Embarrassed Nobel Committee Scolds Peace Prize Winner for Warmongering in Ethiopia

In this image made from undated subtitled video released by the prime minister of Ethiopia
Prime Minister of Ethiopia via AP; inset Jacquelyn Martin, File/AP

The Norwegian Nobel Committee issued a rare statement on Thursday suggesting Ethiopian Prime Minister Abiy Ahmed — who won the 2019 Nobel Peace Prize in part for ending a war between Ethiopia and Eritrea — “has a special responsibility” to end an ongoing civil war within Ethiopia, the Nobel Peace Center reported on Friday.

“As Prime Minister and winner of the Peace Prize, Abiy Ahmed has a special responsibility to end the conflict and help create peace,” the Norwegian Nobel Committee wrote in a statement issued January 13.

The committee referred to a civil war between Ethiopian federal troops based in Addis Ababa and members of a separatist militant group in northern Ethiopia called the Tigrayan People’s Liberation Front (TPLF) that began on November 4, 2020.

Prime Minister Abiy ordered Ethiopia’s armed forces to launch a comprehensive air and ground offensive against the TPLF after militants allied to the group, which formed in 1975 based on Marxist ideology, attacked federally administered military bases across the Tigray Region.

Ethiopia’s state-run Fana Broadcasting Corporation (FBC) described Abiy on November 26, 2021, as leading Ethiopian troops “on the frontline” during a battle against TPLF militants in Ethiopia’s northeastern Afar region.

“[Ethiopian] Prime Minister and Commander-in-Chief of the army Abiy Ahmed who is now leading the Ethiopian National Defense Forces from the frontline announced that the army has successfully taken control of Asagita in Afar Region,” FBC reported.

“We won’t give in until we bury the enemy,” Abiy told the public broadcaster in a video interview at the time.

“All Ethiopians at home and abroad have shown their solidarity to us. Similar victories will continue. We are in a better position to claim full victory soon and pass on a free and prosperous Ethiopia to coming generations,” the leader affirmed.

“What we want to see is an Ethiopia that stands on our sacrifices — either to be Ethiopian or to be Ethiopia,” Abiy added.

Eritrean forces allied with Addis Ababa have deployed to Ethiopia’s northern Tigray region to assist Ethiopian federal troops in the ongoing civil war. The development serves as a symbolic measure of how drastically Ethiopia’s political landscape has changed since Abiy won the 2019 Nobel Peace Prize for ending a decades-long border conflict with neighboring Eritrea.

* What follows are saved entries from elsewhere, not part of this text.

Lemma analysis_flow_order_witness :
  direct_jump
    (SA2.analysisState_trace env_unset SA2.init
       [ SA2.ViewChange "kotak"; SA2.FileSelect (Some [statement_pdf]);
         SA2.Settle 0 answer_ok; SA2.ViewChange "home" ]) = false
  /\ direct_jump
       (SA1.analysisState_trace env_unset SA1.init
          [ SA1.Mount; SA1.ChangeView "phonepe-analysis";
            SA1.Drop (Some [statement_pdf]); SA1.ChangeView "home";
            SA1.Settle 0 answer_ok ]) = false.
Proof.
  split.
  - apply (proj2 (proj2 (proj2 (proj2 (proj2 analysis_flow_order))))
             env_unset
             [ SA2.ViewChange "kotak"; SA2.FileSelect (Some [statement_pdf]);
               SA2.Settle 0 answer_ok; SA2.ViewChange "home" ]);
      reflexivity.
  - apply (proj1 (proj2 (proj2 (proj2 (proj2 analysis_flow_order))))
             env_unset
             [ SA1.Mount; SA1.ChangeView "phonepe-analysis";
               SA1.Drop (Some [statement_pdf]); SA1.ChangeView "home";
               SA1.Settle 0 answer_ok ]).
    reflexivity.
Defined.

(** ** The summary block *)

(** C7 (as worded, refuted).  For a payload whose total spent is -1200
    the first results screen shows 1200. *)
Lemma spent_shown_without_sign : ~ shows_payload_totals1 spent_negative.
Proof.
  intros (_ & _ & H). discriminate H.
Qed.

(** C7 (amended).  The summary block of either results screen is made
    from the payload's [summary] alone, whatever the transaction list,
    the category breakdown and the page count are: nothing is recomputed.
    The two counts are inserted as they are and the balance is handed to
    [toLocaleString('en-IN')] as it is.  Total spent goes through
    [Math.abs] first on both screens, and so does total received on the
    second, where the row puts a fixed [+] or [-] in front: a payload and
    the payload with the opposite sign of these amounts give the same
    block, so their sign is not shown. *)
Theorem summary_block_from_payload :
  (forall s t1 t2 c1 c2 p1 p2,
      Results1.TransactionSummary (Results1.mkAnalysisResult t1 s c1 p1)
      = Results1.TransactionSummary (Results1.mkAnalysisResult t2 s c2 p2))
  /\ (forall s t1 t2 c1 c2 p1 p2,
        Results2.TransactionSummary (Results2.mkAnalysisResult s t1 c1 p1)
        = Results2.TransactionSummary (Results2.mkAnalysisResult s t2 c2 p2))
  /\ (forall r,
        let s := Results1.summary r in
        let b := Results1.TransactionSummary r in
        Results1.balance_line b = [ Lit "₹"; LocaleIN (Results1.balance s) ]
        /\ Results1.credit_line b
           = [ Lit "CR: ₹"; LocaleIN (Results1.totalReceived s);
               Lit " ("; Num (Results1.creditCount s); Lit " trans)" ]
        /\ Results1.debit_line b
           = [ Lit "DR: ₹"; LocaleIN (Z.abs (Results1.totalSpent s));
               Lit " ("; Num (Results1.debitCount s); Lit " trans)" ])
  /\ (forall r,
        let s := Results2.summary r in
        let b := Results2.TransactionSummary r in
        Results2.balance_line b = [ Lit "₹"; LocaleIN (Results2.balance s) ]
        /\ Results2.row_count (Results2.money_in b)
           = [ Num (Results2.creditCount s); Lit " transactions" ]
        /\ Results2.row_amount (Results2.money_in b)
           = [ Lit "+"; Lit " ₹"; LocaleIN (Z.abs (Results2.totalReceived s)) ]
        /\ Results2.row_count (Results2.money_out b)
           = [ Num (Results2.debitCount s); Lit " transactions" ]
        /\ Results2.row_amount (Results2.money_out b)
           = [ Lit "-"; Lit " ₹"; LocaleIN (Z.abs (Results2.totalSpent s)) ])
  /\ (forall t c p received spent balance credits debits total,
        Results1.TransactionSummary
          (Results1.mkAnalysisResult t
             (Results1.mkSummary received (- spent) balance credits debits total) c p)
        = Results1.TransactionSummary
            (Results1.mkAnalysisResult t
               (Results1.mkSummary received spent balance credits debits total) c p))
  /\ (forall t c p received spent balance credits debits hc hd,
        Results2.TransactionSummary
          (Results2.mkAnalysisResult
             (Results2.mkSummary (- received) (- spent) balance credits debits hc hd)
             t c p)
        = Results2.TransactionSummary
            (Results2.mkAnalysisResult
               (Results2.mkSummary received spent balance credits debits hc hd)
               t c p)).
Proof.
  repeat match goal with |- _ /\ _ => split end; try reflexivity.
  - intros r s b. repeat split.
  - intros r s b. repeat split.
  - intros. unfold Results1.TransactionSummary. cbn.
    rewrite Z.abs_opp. reflexivity.
  - intros. unfold Results2.TransactionSummary, Results2.SummaryRow. cbn.
    rewrite !Z.abs_opp. reflexivity.
Qed.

Ethiopia’s civil war has displaced an estimated 2.2 million people within the Tigray region since it began. The figure includes roughly 60,000 people who have fled to countries bordering Ethiopia, such as Sudan.

“Some 800 people crossed from Ethiopia’s Tigray Region into eastern Sudan in just the first few days of the new year,” a U.N. refugee agency spokesman named Andrej Mahecic told reporters in Geneva, Switzerland, on January 4.